【冬セミレポート】制作者の意図をくみ取り、ガイドするポイントを見極める
開催日時:2月22日(木)19:30~20:30 ※日本時間
登壇者プロフィール
ゲスト:川北ゆめき氏(映画監督)
1994年生まれ。神奈川県出身。中央大学入学と同時に映像制作を始める。中編映画『変わらないで。百日草』が、TAMA NEW WAVEやカナザワ映画祭などの多くの映画祭で入選を果たす。2018年に監督した長編映画『満月の夜には思い出して』は、映像と音楽の祭典 MOOSIC LAB 長編コンペティション部門に正式出品され、音楽を担当した大槻美奈が特別賞を受賞した。同作は、2019年に渋谷シネマ・ロサ、京都出町座などで劇場公開された。

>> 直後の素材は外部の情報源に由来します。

(** * Multi-persona messenger: the real-time messaging and presence core

    A shallow embedding of the database functions of
    [supabase/migrations] and of the client code that calls them
    ([ChatView.tsx], [typingService], [presenceService], [fileService],
    [UnreadBadge]), followed by the properties of the specification.

    Conventions.
    - A table is the list of its rows, in insertion order.  Unique
      constraints are checked by the statements that insert, they are not
      built into the type of a table.
    - [now()], [Date.now()], [new Date()] and [gen_random_uuid()] are
      inputs of the operation that evaluates them.
    - Instants are integers, in milliseconds since the epoch.
    - Row-level security is not modelled: every call is taken to be
      authorised.  The [profiles] and [user_personas] tables are only
      referenced, so the foreign keys into them are not modelled either. *)

From Stdlib Require Import ZArith NArith List String Ascii Bool Lia.
From Stdlib Require Import DecimalString DecimalPos DecimalZ.
Import ListNotations.

Open Scope Z_scope.
Open Scope list_scope.

(** ** Base types *)

Definition uuid := string.
Bind Scope string_scope with uuid.
Definition timestamptz := Z.

Definition uuid_eqb (a b : uuid) : bool := String.eqb a b.

(** The [status] column of [messages]:
    [CHECK (status IN ('sent', 'delivered', 'read'))]. *)
Inductive message_status := sent | delivered | read.

Definition message_status_eqb (a b : message_status) : bool :=
  match a, b with
  | sent, sent | delivered, delivered | read, read => true
  | _, _ => false
  end.

(** Position of a status on the path sent -> delivered -> read. *)
Definition status_rank (s : message_status) : Z :=
  match s with sent => 0 | delivered => 1 | read => 2 end.

(** The [status] column of [user_presence]. *)
Inductive PresenceStatus := online | offline | away.

(** ** JavaScript strings

    A string is its sequence of UTF-16 code units. *)
Module JS.
(** What does hold of the two fields in every run: the output has
    [content] exactly when [withFullContent === true], it has
    [html_content] only when the caller asked for raw markup or for full
    content, and with neither flag given it has neither field. *)
Lemma content_fields_on_request P client fuel (args : Params) h o t doc :
  Handlers.list_output P client fuel args h = (Ok o, t) ->
  In doc (out_documents o) ->
  (obj_has "html_content" doc = true ->
   truthy (obj_get "withHtmlContent" args) = true
   \/ obj_get "withFullContent" args = VBool true)
  /\ (obj_has "content" doc = true <-> obj_get "withFullContent" args = VBool true)
  /\ (obj_get "withHtmlContent" args = VUndef ->
      obj_get "withFullContent" args = VUndef ->
      obj_has "html_content" doc = false /\ obj_has "content" doc = false).
Proof.
  intros Hrun Hin.
  destruct (list_output_documents _ _ _ _ _ _ _ _ Hrun Hin) as (source & text & ->).
  rewrite result_of_has_html, result_of_has_content.
  unfold Handlers.with_html_forced.
  split; [|split].
  - destruct (is_true (obj_get "withFullContent" args)) eqn:E.
    + intros _. right. apply is_true_spec. exact E.
    + intros H. apply andb_prop in H. left. exact (proj1 H).
  - apply is_true_spec.
  - intros H1 H2. rewrite H2. cbn [is_true]. rewrite H1. split; reflexivity.
Qed.

Lemma shouldUseJina_spec doc :
  Handlers.shouldUseJina doc = true <-> converter_category doc.
Proof.
  unfold Handlers.shouldUseJina, converter_category. split.
  - intros H. apply orb_prop in H. destruct H as [H|H].
    + left. apply negb_true_iff. exact H.
    + right. destruct (obj_get "category" doc) as [| | | |c| |]; try discriminate.
      apply orb_prop in H. destruct H as [H|H]; apply String.eqb_eq in H; subst c.
      * left. reflexivity.
      * right. reflexivity.
  - intros [H|[H|H]]; rewrite H; reflexivity.
Qed.

(** C7, as the specification states it, fails: a document with neither
    markup nor URL gets the empty content and the converter is not
    called, where the statement has a conversion. *)
Lemma hydration_without_url :
  Handlers.hydrate Fixtures.one_markup true Fixtures.doc_bare [] = (Ok EmptyString, [])
  /\ ~ hydration_as_specified Fixtures.one_markup Fixtures.doc_bare [].
Proof.
  split; [reflexivity|].
  intros (_ & _ & H). specialize (H eq_refl). discriminate H.
Qed.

2020年には、ヨコハマ映画祭で監督賞を受賞した城定秀夫監督『アルプススタンドのはしの方』のメイキング監督を務めた。
公式HP:合同会社ユメキラメクhttps://yume.kirameku.co.jp/
進行役:石原彩(日本語字幕ガイド制作ディレクター・講師)
日本映像翻訳アカデミー(JVTA)「バリアフリー講座」修了生。10年以上にわたり、劇場公開映画・アニメ・ドラマ作品の日本語字幕ガイド制作に携わる。
見えづらい人のための、映像作品の「画」が伝えている情報を言葉で説明する音声ガイドや、聞こえづらい人に「音」が伝えている情報を文字にして表示する日本語字幕ガイドの普及が進んでいる。このセミナーでは川北ゆめき監督が自身の体験を基に5年かけて制作した映画『まなみ100%』を題材に、監督が作品にこめた思いを聞きながらガイド制作の裏側を解説し、参加者もセミナー内で字幕ガイド作りに挑戦した。この日、取り上げたのは、主人公の「ぼく」と学生時代に憧れていた瀬尾先輩との再会のシーン。ガイド制作者が気になったポイントは、就活中の瀬尾先輩が手にしているお酒が缶ビールでも酎ハイでもなく、カップ酒だという点だ。
◆作品の背景や人物の関係性などを踏まえて字幕化する
瀬尾先輩は容姿端麗な部活のマドンナ。そんな先輩がカップ酒を手に夜の公園で酔っ払ってふざけているシチュエーションや、「ぼく」との関係を踏まえた上で字幕を作ることが求められる。この作品は「ぼく」自身の、一人称視点の青春物語。「ぼく」と自分の青春時代を重ね合わせて懐かしむ視聴者もいれば、全く新しい体験として見る視聴者もいる。視聴者に作品の楽しみ方を委ねるため、制作者はどちらの立場も取らず、客観的に読みやすい字幕を制作することが求められるが、主観を入れた字幕表現で演出しなければならないセリフもある。題材となったシーンはラストにも伏線がある重要なシーン。千鳥足になっている先輩の楽しそうな、たどたどしいセリフにこだわり、あえて崩した表現の「きもち~よ~」と「気持ちいいよ」を使い分けた。こうした判断にも字幕制作者は丁寧に時間をかけて考えているのだという。
◆映像に映る何をどんな言葉で音声にしてガイドするのか
一方、音声ガイドにはまた別の視点が必要だ。映像から得る視覚情報はとても多い。すべての情報を漫然とガイドするのはではなく、色、形、場所、位置、動きなどの中で何を優先して伝えればよりその映像を楽しめるかを常に考える必要がある。字幕作りに取り上げた同じシーンの音声ガイドも参加者と共に聞くと、ここでも瀬尾先輩が手にする「カップ酒」がガイドされていた。また、スーツ姿の瀬尾先輩が始めは束ねていた髪を公園でほどいていることにも言及。ガイドを聞いた川北監督が、彼女が手持ち無沙汰のように自分の指に触れながら話すしぐさの描写が面白かったと話していたのが印象的だった。
参加者からは、「とても素敵な作品で字幕/音声ガイドのグッとさせる工夫に感動しました」「ディスクライバーという職業を初めて知りましたし、映像のどの部分を音声ガイドとして視聴者に届けるのか、という視点がとても面白いと思いました」などの声が寄せられ、翻訳字幕や吹き替えとは違う難しさを実感したようだ。